In 1917, Wilson publicly declared his support for women’s suffrage amendment, calling it a wartime measure. He was particularly moved by his daughter who was a leading suffragette, who had personally informed him of the ill treatment of Paul and of other suffragettes in prison. During wartime, he began to publicly campaign for women’s suffrage, lobbying Congress. In 1918, he gave a speech before Congress stating, “We have made partners of the women in this war. Shall we admit them only to a partnership of suffering, and sacrifice, and toil, and not to a partnership of privilege and right?” Although his impassioned speech did not gain enough votes initially, on June 4, 1919, the suffragette amendment gained enough votes in the House to be sent to the states for ratification.
Per constitutional law, once Congress ratified the amendment, it would be sent to the states for a vote, and to become an amendment, 3/4 of the states needed to ratify it. Little civics lesson there. The battle came down to Tennessee. In the summer of 1920, the youngest member of the Tennessee Assembly, Harry Burn, cast the deciding vote. Again, according to legend, we don’t have a whole lot of sources on this, Burn was supposed to say no. He had been convinced by the elders in the assembly that it was not the right thing to do.

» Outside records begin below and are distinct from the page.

(** * Outgoing payments: command API, GraphQL resolvers and the SPSP endpoint

    A shallow embedding of
    - [packages/backend/src/outgoing_payment/service.ts]
      ([createOutgoingPayment], [requotePayment], [approvePayment],
      [cancelPayment]),
    - the GraphQL resolvers for outgoing payments ([clientErrors], the
      [createOutgoingPayment] mutation, [getOutgoingPaymentPageInfo]),
    - [packages/backend/src/services/spsp.ts] ([handleSPSP]),
    - the migrations that create the [users] and the [grants] table,
    followed by the properties of the specification that concern them.

    Database rows live in a finite map from payment id to row.  Calls to
    collaborators outside the repository (the ILP plugin, [Pay.setupPayment],
    the account service, the logger) are answered by the functions of a
    dependency record and are written to a call log, in call order. *)

From Stdlib Require Import ZArith List Bool.
From stdpp Require Import gmap strings list fin_maps.

(** ** JavaScript values the code tests *)

Module JS.

(** An optional string property: [None] is [undefined]. *)
Definition truthy (v : option string) : bool :=
  match v with
  | None => false
  | Some EmptyString => false
  | Some (String _ _) => true
  end.

(** [v !== undefined]. *)
Definition defined {A : Type} (v : option A) : bool :=
  match v with
  | None => false
  | Some _ => true
  end.

(** [haystack.includes(needle)]. *)
Fixpoint startsWith (needle haystack : string) : bool :=
  match needle, haystack with
  | EmptyString, _ => true
  | String _ _, EmptyString => false
  | String a n, String b h => Ascii.eqb a b && startsWith n h
  end.

Fixpoint includes (needle haystack : string) : bool :=
  startsWith needle haystack ||
  match haystack with
  | EmptyString => false
  | String _ h => includes needle h
  end.

End JS.

(** ** [PaymentError] of [@interledger/pay]

    The members are the keys of the resolver's [clientErrors] table, whose
    type [{ [key in PaymentError]: boolean }] makes it list every member. *)

Inductive PaymentError : Type :=
  | InvalidPaymentPointer
  | InvalidCredentials
  | InvalidSlippage
  | UnknownSourceAsset
  | UnknownPaymentTarget
  | InvalidSourceAmount
  | InvalidDestinationAmount
  | UnenforceableDelivery
  | InvalidQuote
  | QueryFailed
  | InvoiceAlreadyPaid
  | ConnectorError
  | EstablishmentFailed
  | UnknownDestinationAsset
  | DestinationAssetConflict
  | ExternalRateUnavailable
  | RateProbeFailed
  | InsufficientExchangeRate
  | IdleTimeout
  | ClosedByReceiver
  | IncompatibleReceiveMax
  | ReceiverProtocolViolation
  | MaxSafeEncryptionLimit.

#[global] Instance PaymentError_eq_dec : EqDecision PaymentError.
Proof. solve_decision. Defined.

(** A [PaymentError] is a string enum: the value is the member's name. *)
Definition PaymentError_name (e : PaymentError) : string :=
  match e with
  | InvalidPaymentPointer => "InvalidPaymentPointer"
  | InvalidCredentials => "InvalidCredentials"
  | InvalidSlippage => "InvalidSlippage"
  | UnknownSourceAsset => "UnknownSourceAsset"
  | UnknownPaymentTarget => "UnknownPaymentTarget"
  | InvalidSourceAmount => "InvalidSourceAmount"
  | InvalidDestinationAmount => "InvalidDestinationAmount"
  | UnenforceableDelivery => "UnenforceableDelivery"
  | InvalidQuote => "InvalidQuote"
  | QueryFailed => "QueryFailed"
  | InvoiceAlreadyPaid => "InvoiceAlreadyPaid"
  | ConnectorError => "ConnectorError"
  | EstablishmentFailed => "EstablishmentFailed"
  | UnknownDestinationAsset => "UnknownDestinationAsset"
  | DestinationAssetConflict => "DestinationAssetConflict"
  | ExternalRateUnavailable => "ExternalRateUnavailable"
  | RateProbeFailed => "RateProbeFailed"
  | InsufficientExchangeRate => "InsufficientExchangeRate"
  | IdleTimeout => "IdleTimeout"
  | ClosedByReceiver => "ClosedByReceiver"
  | IncompatibleReceiveMax => "IncompatibleReceiveMax"
  | ReceiverProtocolViolation => "ReceiverProtocolViolation"
  | MaxSafeEncryptionLimit => "MaxSafeEncryptionLimit"
  end.

(** The members of the enum, in the order of the table. *)
Definition PaymentError_members : list PaymentError :=
  [ InvalidPaymentPointer; InvalidCredentials; InvalidSlippage;
    UnknownSourceAsset; UnknownPaymentTarget; InvalidSourceAmount;
    InvalidDestinationAmount; UnenforceableDelivery; InvalidQuote;
    QueryFailed; InvoiceAlreadyPaid; ConnectorError; EstablishmentFailed;
    UnknownDestinationAsset; DestinationAssetConflict;
    ExternalRateUnavailable; RateProbeFailed; InsufficientExchangeRate;
    IdleTimeout; ClosedByReceiver; IncompatibleReceiveMax;
    ReceiverProtocolViolation; MaxSafeEncryptionLimit ].

(** The member a string is the value of, if any. *)
Definition PaymentError_of_string (s : string) : option PaymentError :=
  find (fun e => String.eqb (PaymentError_name e) s) PaymentError_members.

(** ** Promises

    What a promise settles to: a value, or the thrown value.  The code throws
    [new Error(message)], a bare string, or, through Koa's [ctx.throw], an
    HTTP error with a status. *)

Inductive Thrown : Type :=
  | JsError (message : string)
  | JsString (value : string)
  | HttpError (status : nat) (message : option string).

(** [Pay.setupPayment] rejects with a [PaymentError], which is a string. *)
Definition PayError (e : PaymentError) : Thrown :=
  JsString (PaymentError_name e).

Inductive Outcome (A : Type) : Type :=
  | Resolved (a : A)
  | Rejected (t : Thrown).

Arguments Resolved {A} a.
Arguments Rejected {A} t.

(** An asynchronous computation over a state [S]: it settles and leaves a
    state behind. *)
Definition Async (S A : Type) : Type := S -> Outcome A * S.
Lemma registry_wf_remove id s r s' :
  removeAlert id s = (r, s') -> registry_wf s = true -> registry_wf s' = true.
Proof.
  unfold removeAlert. intro H. inversion H; subst. clear H.
  unfold registry_wf, map_delete. cbn [alerts heap set_alerts]. intro Hw.
  apply andb_true_iff in Hw as [Hn Hf]. apply andb_true_iff. split.
  - apply nodup_strings_NoDup. apply nodup_strings_NoDup in Hn. now apply nodup_map_filter.
  - rewrite forallb_forall in *. intros kv Hin. apply filter_In in Hin as [Hin _]. auto.
Qed.

Lemma reachable_registry_wf s : reachable s -> registry_wf s = true.
Proof.
  revert s. apply (reachable_inv (fun s => registry_wf s = true)).
  - reflexivity.
  - intros q u. apply getCurrentWeather_rf; eauto using registry_wf_ext, registry_wf_stamp.
  - intros q u d. apply getForecast_rf; eauto using registry_wf_ext, registry_wf_stamp.
  - intros q d. apply getHistorical_rf; eauto using registry_wf_ext, registry_wf_stamp.
  - intros a s0 r s1 H. now apply (registry_wf_register a s0 r s1).
  - intros id s0 r s1 H. now apply (registry_wf_remove id s0 r s1).
  - apply pollAlerts_rf; eauto using registry_wf_ext, registry_wf_stamp.
  - apply scheduler_rf; eauto using registry_wf_ext, registry_wf_stamp.
  - apply scheduler_rf; eauto using registry_wf_ext, registry_wf_stamp.
  - intros t s0. apply (tick_rf (fun s => registry_wf s = true)). exact registry_wf_ext.
Qed.
(* ===== verification/_CoqProject ===== *)
-Q . S2P
Prelude.v
Logging.v
PyNum.v
Heapq.v
Values.v
Decode.v
Events.v
EventStore.v
Sync.v
Transactions.v
RuntimeState.v
StorePorts.v
StoreThreads.v
Snapshots.v
Tasks.v
Recovery.v
Policy.v
TaskQueue.v
QueuePort.v
QueueSpec.v
QueueThreads.v
QueueRecovery.v
PolicyOrder.v
Admission.v
Retry.v
Delayed.v
Scheduler.v
WorkerPool.v
Accounting.v
System.v
Timeline.v
Runtime.v
Protocol.v
Lifecycle.v
WorkflowModels.v
Dag.v
Builder.v
Sdk.v
Planner.v
Orchestrator.v
WorkflowMachine.v
WorkflowQueue.v
WorkflowRuntime.v
Execution.v
Middleware.v
Executors.v
Http.v
Registry.v
Metrics.v
Tracing.v
Application.v
Monitoring.v
EventBus.v
Exporters.v
Diagnostics.v
Telemetry.v
(* ===== verification/PyNum.v ===== *)
(** Python numbers and strings as the runtime uses them: [int] (unbounded),
    [float] (IEEE 754 binary64, computed by the standard library's
    [SpecFloat]), the mixed comparisons and arithmetic of the two, and
    [str.strip], [str.lower] on Latin-1 characters. *)
From S2P Require Import Prelude.
From Stdlib Require Export SpecFloat.
From Stdlib Require Import Ascii.
Open Scope Z_scope.

Inductive num : Type :=
  | PInt (z : Z)
  | PFloat (f : spec_float).

(** * Binary64 arithmetic *)
Definition fadd : spec_float → spec_float → spec_float := SFadd 53 1024.
Definition fsub : spec_float → spec_float → spec_float := SFsub 53 1024.
Definition fmul : spec_float → spec_float → spec_float := SFmul 53 1024.
Definition fdiv : spec_float → spec_float → spec_float := SFdiv 53 1024.
(** [round_to_float m e] is the double nearest to [m * 2^e]. *)
Definition round_to_float (m e : Z) : spec_float := binary_normalize 53 1024 m e false.
Definition f_zero : spec_float := S754_zero false.
Definition f_inf : spec_float := S754_infinity false.
(** The double nearest to the decimal fraction [n / d]. *)
Definition f_ratio (n d : Z) : spec_float := fdiv (round_to_float n 0) (round_to_float d 0).

Definition is_nan (f : spec_float) : bool :=
  match f with S754_nan => true | _ => false end.
Definition is_inf (f : spec_float) : bool :=
  match f with S754_infinity _ => true | _ => false end.

(** [float(z)] *)
Definition float_of_int (z : Z) : outcome spec_float :=
  let f := round_to_float z 0 in if is_inf f then Raise OverflowError else Ok f.
(** Integers of 64 bits, signed. *)
Definition in_int64 (z : Z) : bool := (- 2 ^ 63 <=? z) && (z <? 2 ^ 63).
Definition to_float (n : num) : outcome spec_float :=
  match n with PInt z => float_of_int z | PFloat f => Ok f end.

Definition num_neg (n : num) : num :=
  match n with PInt z => PInt (- z) | PFloat f => PFloat (SFopp f) end.

(** An arithmetic operator on two numbers: exact on two ints, binary64 as soon
    as one is a float. *)
Definition num_op (opi : Z → Z → Z) (opf : spec_float → spec_float → spec_float)
    (a b : num) : outcome num :=
  match a, b with
  | PInt x, PInt y => Ok (PInt (opi x y))
  | _, _ =>
      match to_float a, to_float b with
      | Ok x, Ok y => Ok (PFloat (opf x y))
      | Raise e, _ => Raise e
      | _, Raise e => Raise e
      end
  end.
Definition num_add : num → num → outcome num := num_op Z.add fadd.
Definition num_mul : num → num → outcome num := num_op Z.mul fmul.

#[global] Arguments num_op : simpl never.
#[global] Arguments num_add : simpl never.
#[global] Arguments num_mul : simpl never.

(** * Exact comparison of ints and floats *)

(** The value of a number that is not NaN: [XFin m e] is [m * 2^e]. *)
Inductive xval : Type :=
  | XNegInf
  | XFin (m e : Z)
  | XPosInf.

Definition num_val (n : num) : option xval :=
  match n with
  | PInt z => Some (XFin z 0)
  | PFloat (S754_zero _) => Some (XFin 0 0)
  | PFloat (S754_infinity s) => Some (if s then XNegInf else XPosInf)
  | PFloat (S754_finite s m e) => Some (XFin (if s then Zneg m else Zpos m) e)
  | PFloat S754_nan => None
  end.

Definition xcmp (a b : xval) : comparison :=
  match a, b with
  | XNegInf, XNegInf | XPosInf, XPosInf => Eq
  | XNegInf, _ | _, XPosInf => Lt
  | _, XNegInf | XPosInf, _ => Gt
  | XFin m1 e1, XFin m2 e2 =>
      let k := Z.min e1 e2 in (Z.shiftl m1 (e1 - k)) ?= (Z.shiftl m2 (e2 - k))
  end.

(** [None] when a NaN is involved: every comparison but [!=] is then false. *)
Definition num_cmp (a b : num) : option comparison :=
  match num_val a, num_val b with
  | Some x, Some y => Some (xcmp x y)
  | _, _ => None
  end.
Definition num_lt (a b : num) : bool :=
  match num_cmp a b with Some Lt => true | _ => false end.
Definition num_le (a b : num) : bool :=
  match num_cmp a b with Some Lt | Some Eq => true | _ => false end.
Definition num_eq (a b : num) : bool :=
  match num_cmp a b with Some Eq => true | _ => false end.
(** [max(a, b)] and [min(a, b)] keep the first argument on ties. *)
Definition num_max (a b : num) : num := if num_lt a b then b else a.
Definition num_min (a b : num) : num := if num_lt b a then b else a.
Definition num_truthy (n : num) : bool := negb (num_eq n (PInt 0)).

Lemma num_cmp_int a b : num_cmp (PInt a) (PInt b) = Some (a ?= b)%Z.
Proof. unfold num_cmp; simpl. by rewrite !Z.shiftl_0_r. Qed.
Lemma num_le_int a b : num_le (PInt a) (PInt b) = bool_decide (a ≤ b)%Z.
Proof.
  unfold num_le. rewrite num_cmp_int. destruct (Z.compare_spec a b); case_bool_decide; (done || lia).
Qed.
Lemma num_lt_int a b : num_lt (PInt a) (PInt b) = bool_decide (a < b)%Z.
Proof.
  unfold num_lt. rewrite num_cmp_int. destruct (Z.compare_spec a b); case_bool_decide; (done || lia).
Qed.

Definition not_nan (n : num) : Prop := is_Some (num_val n).

(** ** The order of the values *)

(** A value placed on a common scale [2^k]. *)
Definition xrank (k : Z) (v : xval) : Z * Z :=
  match v with
  | XNegInf => (-1, 0)
  | XFin m e => (0, m * 2 ^ (e - k))
  | XPosInf => (1, 0)
  end.
Definition xexp (v : xval) : Z := match v with XFin _ e => e | _ => 0 end.
Definition lex_cmp (a b : Z * Z) : comparison :=
  match a.1 ?= b.1 with Eq => a.2 ?= b.2 | c => c end.

Lemma xcmp_rank k a b : k ≤ xexp a → k ≤ xexp b → xcmp a b = lex_cmp (xrank k a) (xrank k b).
Proof.
  destruct a as [|m1 e1|], b as [|m2 e2|]; try done.
  unfold xcmp, lex_cmp; simpl. intros H1 H2.
  set (l := Z.min e1 e2). rewrite !Z.shiftl_mul_pow2 by (unfold l; lia).
  replace (e1 - k) with ((e1 - l) + (l - k)) by lia.
  replace (e2 - k) with ((e2 - l) + (l - k)) by lia.
  rewrite !Z.pow_add_r, !Z.mul_assoc by (unfold l; lia).
  assert (0 < 2 ^ (l - k)) by (apply Z.pow_pos_nonneg; unfold l; lia).
  apply Zmult_compare_compat_r. lia.
Qed.

Lemma lex_cmp_antisym a b : lex_cmp b a = CompOpp (lex_cmp a b).
Proof.
  unfold lex_cmp. rewrite (Z.compare_antisym a.1 b.1), (Z.compare_antisym a.2 b.2).
  by destruct (a.1 ?= b.1).
Qed.

Lemma lex_cmp_le_trans a b c : lex_cmp b a ≠ Lt → lex_cmp c b ≠ Lt → lex_cmp c a ≠ Lt.
Proof.
  unfold lex_cmp.
  destruct (Z.compare_spec b.1 a.1), (Z.compare_spec c.1 b.1), (Z.compare_spec c.1 a.1);
    try done; try lia;
  destruct (Z.compare_spec b.2 a.2), (Z.compare_spec c.2 b.2), (Z.compare_spec c.2 a.2);
    try done; lia.
Qed.

Lemma lex_cmp_eq a b : lex_cmp a b = Eq ↔ a = b.
Proof.
  unfold lex_cmp. destruct a as [a1 a2], b as [b1 b2]; simpl.
  destruct (Z.compare_spec a1 b1), (Z.compare_spec a2 b2); split; intros; simplify_eq; try done; lia.
Qed.

Lemma xcmp_antisym a b : xcmp b a = CompOpp (xcmp a b).
Proof.
  rewrite !(xcmp_rank (Z.min (xexp a) (xexp b))) by lia. apply lex_cmp_antisym.
Qed.
Lemma xcmp_le_trans a b c : xcmp b a ≠ Lt → xcmp c b ≠ Lt → xcmp c a ≠ Lt.
Proof.
  rewrite !(xcmp_rank (Z.min (xexp a) (Z.min (xexp b) (xexp c)))) by lia.
  apply lex_cmp_le_trans.
Qed.
Lemma xcmp_eq_l a b c : xcmp a b = Eq → xcmp a c = xcmp b c.
Proof.
  rewrite !(xcmp_rank (Z.min (xexp a) (Z.min (xexp b) (xexp c)))) by lia.
  by intros ->%lex_cmp_eq.
Qed.
Lemma xcmp_eq_r a b c : xcmp a b = Eq → xcmp c a = xcmp c b.
Proof. intros. rewrite (xcmp_antisym a c), (xcmp_antisym b c). f_equal. by apply xcmp_eq_l. Qed.
Lemma xcmp_refl a : xcmp a a = Eq.
Proof. rewrite (xcmp_rank (xexp a)) by lia. by apply lex_cmp_eq. Qed.

(** * Lexicographic comparison of heap items

    [(a, n, s) < (a', n', s')] for a number, an int and a string, as Python
    compares tuples: at the first component that differs. *)
Definition entry : Type := num * Z * string.

Definition entry_lt (x y : entry) : bool :=
  let '(a, n, s) := x in
  let '(a', n', s') := y in
  if num_eq a a' then
    if n =? n' then negb (String.leb s' s) else n <? n'
  else num_lt a a'.

Definition entry_ok (x : entry) : Prop := not_nan x.1.1.

Lemma num_cmp_ok a b : not_nan a → not_nan b → ∃ x y,
  num_val a = Some x ∧ num_val b = Some y ∧ num_cmp a b = Some (xcmp x y).
Proof. intros [x Hx] [y Hy]. exists x, y. unfold num_cmp. by rewrite Hx, Hy. Qed.

(** [entry_lt] on items without NaN, through the values of the keys. *)
Lemma entry_lt_val a n s a' n' s' x y :
  num_val a = Some x → num_val a' = Some y →
  entry_lt (a, n, s) (a', n', s') =
    match xcmp x y with
    | Lt => true
    | Gt => false
    | Eq => match n ?= n' with
            | Lt => true
            | Gt => false
            | Eq => negb (String.leb s' s)
            end
    end.
Proof.
  intros Hx Hy. unfold entry_lt, num_eq, num_lt, num_cmp. rewrite Hx, Hy.
  destruct (xcmp x y); [|done..].
  destruct (Z.compare_spec n n'); subst.
  - by rewrite Z.eqb_refl.
  - rewrite (proj2 (Z.eqb_neq n n')) by lia. by apply Z.ltb_lt.
  - rewrite (proj2 (Z.eqb_neq n n')) by lia. apply Z.ltb_ge. lia.
Qed.

Lemma leb_le s t : String.leb s t = true ↔ String.le s t.
Proof. unfold String.le. by destruct (String.leb s t). Qed.
Lemma leb_not_le s t : String.leb s t = false ↔ ¬ String.le s t.
Proof. unfold String.le. destruct (String.leb s t); naive_solver. Qed.

Lemma entry_lt_asym x y :
  entry_ok x → entry_ok y → entry_lt x y = true → entry_lt y x = false.
Proof.
  destruct x as [[a n] s], y as [[a' n'] s']. intros [u Hu] [v Hv]; cbn [fst] in Hu, Hv.
  rewrite (entry_lt_val _ _ _ _ _ _ u v), (entry_lt_val _ _ _ _ _ _ v u) by done.
  rewrite (xcmp_antisym u v), (Z.compare_antisym n n').
  destruct (xcmp u v), (n ?= n'); simpl; try done.
  rewrite !negb_true_iff, negb_false_iff, leb_not_le, leb_le.
  destruct (total String.le s s'); tauto.
Qed.

Lemma entry_le_trans x y z :
  entry_ok x → entry_ok y → entry_ok z →
  entry_lt y x = false → entry_lt z y = false → entry_lt z x = false.
Proof.
  destruct x as [[a n] s], y as [[a' n'] s'], z as [[a'' n''] s''].
  intros [u Hu] [v Hv] [w Hw]; cbn [fst] in Hu, Hv, Hw.
  rewrite (entry_lt_val _ _ _ _ _ _ v u), (entry_lt_val _ _ _ _ _ _ w v),
    (entry_lt_val _ _ _ _ _ _ w u) by done.
  intros H1 H2. pose proof (xcmp_le_trans u v w) as Htr.
  destruct (xcmp v u) eqn:E1; [|done|].
  - rewrite <-(xcmp_eq_r v u w) by done.
    destruct (xcmp w v) eqn:E2; [|done|done].
    destruct (Z.compare_spec n' n), (Z.compare_spec n'' n'), (Z.compare_spec n'' n);
      try done; try lia; subst.
    rewrite negb_false_iff in *. rewrite leb_le in *. by etrans.
  - destruct (xcmp w v) eqn:E2; [|done|].
    + by rewrite (xcmp_eq_l w v u), E1.
    + specialize (Htr ltac:(done) ltac:(done)).
      destruct (xcmp w u) eqn:E3; [|done|done]. exfalso.
      pose proof (xcmp_eq_l w u v E3) as E4. rewrite E2 in E4.
      rewrite (xcmp_antisym v u), E1 in E4. done.
Qed.

(** * Strings (Latin-1) *)

(** [str.isspace] of one character *)
Definition is_space (c : ascii) : bool :=
  let n := Z.of_N (N_of_ascii c) in
  ((9 <=? n) && (n <=? 13)) || ((28 <=? n) && (n <=? 32)) || (n =? 133) || (n =? 160).

(** [s.strip() != ""]: [strip] removes the spaces at both ends, so its result
    is empty exactly when every character is a space. *)
Fixpoint lstrip (s : string) : string :=
  match s with
  | EmptyString => EmptyString
  | String c s' => if is_space c then lstrip s' else s
  end.
Fixpoint rstrip (s : string) : string :=
  match s with
  | EmptyString => EmptyString
  | String c s' =>
      match rstrip s' with
      | EmptyString => if is_space c then EmptyString else String c EmptyString
      | r => String c r
      end
  end.
Definition strip (s : string) : string := rstrip (lstrip s).
Definition str_truthy (s : string) : bool := negb (String.eqb s "").

Definition lower_char (c : ascii) : ascii :=
  let n := Z.of_N (N_of_ascii c) in
  if ((65 <=? n) && (n <=? 90)) || ((192 <=? n) && (n <=? 222) && negb (n =? 215))
  then ascii_of_N (Z.to_N (n + 32)) else c.
(** [str.lower()] *)
Fixpoint lower (s : string) : string :=
  match s with
  | EmptyString => EmptyString
  | String c s' => String (lower_char c) (lower s')
  end.

Lemma rstrip_nonspace c s : is_space c = false → rstrip (String c s) ≠ EmptyString.
Proof. simpl. intros ->. by destruct (rstrip s). Qed.

Lemma strip_nonempty s c : is_space c = false →
  (∃ a b, s = a +:+ String c b) → str_truthy (strip s) = true.
Proof.
  intros Hc (a & b & ->). unfold strip, str_truthy.
  apply negb_true_iff, String.eqb_neq.
  induction a as [|x a IH].
  - replace (lstrip _) with (String c b) by (simpl; by rewrite Hc). by apply rstrip_nonspace.
  - change (lstrip (String x a +:+ String c b))
      with (if is_space x then lstrip (a +:+ String c b) else String x (a +:+ String c b)).
    destruct (is_space x) eqn:Hx; [done|]. by apply rstrip_nonspace.
Qed.

(** [s or ...] of an optional string *)
Definition opt_truthy (o : option string) : option string :=
  match o with Some s => if str_truthy s then Some s else None | None => None end.

(** [sorted(l)] of strings *)
Definition str_le (a b : string) : Prop := String.leb a b = true.
#[export] Instance str_le_dec a b : Decision (str_le a b) := decide (String.leb a b = true).
#[export] Instance str_le_total : Total str_le.
Proof. intros a b. unfold str_le. destruct (String.leb_total a b); auto. Qed.
#[export] Instance str_le_trans : Transitive str_le.
Proof. intros a b c. unfold str_le. rewrite !leb_le. apply transitivity. Qed.
Definition sorted_strings (l : list string) : list string := merge_sort str_le l.

Lemma sorted_strings_last l : l ≠ [] →
  ∃ s, last (sorted_strings l) = Some s ∧ s ∈ l ∧ ∀ s', s' ∈ l → str_le s' s.
Proof.
  intros Hl. pose proof (merge_sort_Permutation str_le l) as Hp.
  pose proof (StronglySorted_merge_sort str_le l) as Hs. fold (sorted_strings l) in Hp, Hs.
  destruct (sorted_strings l) as [|x k] using rev_ind.
  { apply Permutation_nil_l in Hp. done. }
  exists x. rewrite last_snoc. split_and!; [done|rewrite <-Hp; set_solver|].
  intros y. rewrite <-Hp, elem_of_app, list_elem_of_singleton. intros [Hy| ->].
  - eapply StronglySorted_app_1_elem_of; [exact Hs|done|set_solver].
  - by destruct (total str_le x x).
Qed.

(** [p in s] of strings *)
Fixpoint str_prefix (p s : string) : bool :=
  match p, s with
  | EmptyString, _ => true
  | String a p', String b s' => Ascii.eqb a b && str_prefix p' s'
  | _, EmptyString => false
  end.
Fixpoint str_contains (p s : string) : bool :=
  str_prefix p s || match s with EmptyString => false | String _ s' => str_contains p s' end.
(* ===== verification/Heapq.v ===== *)
(** The standard library's [heapq] on a Python list, as the scheduling
    policies and the delayed-task tracker use it: the array algorithm of
    CPython ([_siftdown], [_siftup], [heappush], [heappop]) over an arbitrary
    boolean [<], and its contract: the heap shape, the multiset of the items,
    and the minimality of what is popped. *)
From S2P Require Import Prelude.
From stdpp Require Import sorting.

(** [(pos - 1) >> 1] *)
Definition parent (i : nat) : nat := (i - 1) `div` 2.

Section heapq.
Context {A : Type} (lt : A → A → bool).
Implicit Types (h : list A) (x : A).

(** [_siftdown(heap, 0, pos)], the item in hand being [x]: parents larger
    than [x] move down into the hole. *)
Fixpoint siftdown (fuel : nat) (h : list A) (pos : nat) (x : A) : list A :=
  match fuel with
  | O => <[pos := x]> h
  | S fuel' =>
      if decide (0 < pos) then
        let parentpos := parent pos in
        match h !! parentpos with
        | Some parent =>
            if lt x parent
            then siftdown fuel' (<[pos := parent]> h) parentpos x
            else <[pos := x]> h
        | None => h
        end
      else <[pos := x]> h
  end.

(** The first loop of [_siftup]: the hole at [pos] moves to a leaf along the
    smaller children.  Returns the array and the final hole. *)
Fixpoint sift_hole (fuel : nat) (h : list A) (pos : nat) : list A * nat :=
  match fuel with
  | O => (h, pos)
  | S fuel' =>
      let childpos := 2 * pos + 1 in
      match h !! childpos with
      | None => (h, pos)
      | Some c =>
          let best :=
            match h !! (childpos + 1) with
            | Some r => if lt c r then (childpos, c) else (childpos + 1, r)
            | None => (childpos, c)
            end in
          sift_hole fuel' (<[pos := best.2]> h) best.1
      end
  end.

(** [_siftup(heap, 0)] with the item [x] written at the root first *)
Definition siftup (h : list A) (x : A) : list A :=
  let '(h', pos) := sift_hole (length h) h 0 in
  siftdown (length h) (<[pos := x]> h') pos x.

Definition heappush (h : list A) (x : A) : list A :=
  let h' := h ++ [x] in
  siftdown (length h') h' (length h) x.

(** [None] is the [IndexError] of an empty heap. *)
Definition heappop (h : list A) : option (A * list A) :=
  match last h with
  | None => None
  | Some lastelt =>
      let h' := take (length h - 1) h in
      match h' with
      | [] => Some (lastelt, [])
      | returnitem :: _ => Some (returnitem, siftup (<[0 := lastelt]> h') lastelt)
      end
  end.

(** The array is a heap: no item is smaller than its parent. *)
Definition is_heap (h : list A) : Prop :=
  ∀ i x p, 0 < i → h !! i = Some x → h !! parent i = Some p → lt x p = false.
End heapq.

(** * Index arithmetic and the exchange of two cells *)
Lemma parent_lt i : 0 < i → parent i < i.
Proof. unfold parent. intros. apply Nat.Div0.div_lt_upper_bound; lia. Qed.

Lemma parent_child i pos : parent i = pos → 0 < i → i = 2 * pos + 1 ∨ i = 2 * pos + 2.
Proof.
  unfold parent. intros <- ?. pose proof (Nat.div_mod_eq (i - 1) 2).
  pose proof (Nat.mod_upper_bound (i - 1) 2). lia.
Qed.

Lemma parent_left pos : parent (2 * pos + 1) = pos.
Proof. unfold parent. replace (2 * pos + 1 - 1) with (pos * 2) by lia. by rewrite Nat.div_mul. Qed.

Lemma parent_right pos : parent (2 * pos + 1 + 1) = pos.
Proof.
  unfold parent. replace (2 * pos + 1 + 1 - 1) with (1 + pos * 2) by lia.
  rewrite Nat.div_add by done. done.
Qed.

Lemma delete_insert_same {A} (h : list A) i x : delete i (<[i:=x]> h) = delete i h.
Proof. revert i. induction h as [|y h IH]; intros [|i]; simpl; [done..|]. by rewrite IH. Qed.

But he received a telegram from his mother, and the telegram told him that he needed to support women’s right to vote, and he changed his vote to yes. Six days later, on August 26, 1920, Secretary of State certified the ratification, making it official that women had the right to vote across The United States. On that day, Paul and her fellow activists toasted with grape juice because they could not toast with any form of alcohol, as you might know, because it had been rendered illegal thanks to the temperance movement at the time period, before the National Women’s Party banner as this image shows. Ultimately, during World War I, an unattended by key legacy of the war is women’s suffrage. Wilson became known as a women’s rights man and his legacy includes support for women’s rights. The activism of the suffragettes brings several key questions for historian and Americans today, including who is best served by American democracy? Is wartime activism inappropriate and unpatriotic? What is the best method for affecting change and trying to make American rights more open to all? For Paul and her compatriots, wartime activism was the catalyst needed to make women’s suffrage a national conversation, and ultimately, to force an American president to support their cause after nearly a century of trying.
So today, I will close with her words, “I never doubted that equal rights were the right direction. Most reforms, most problems are complicated. But to me, there is nothing complicated about ordinary equality.” Thank you.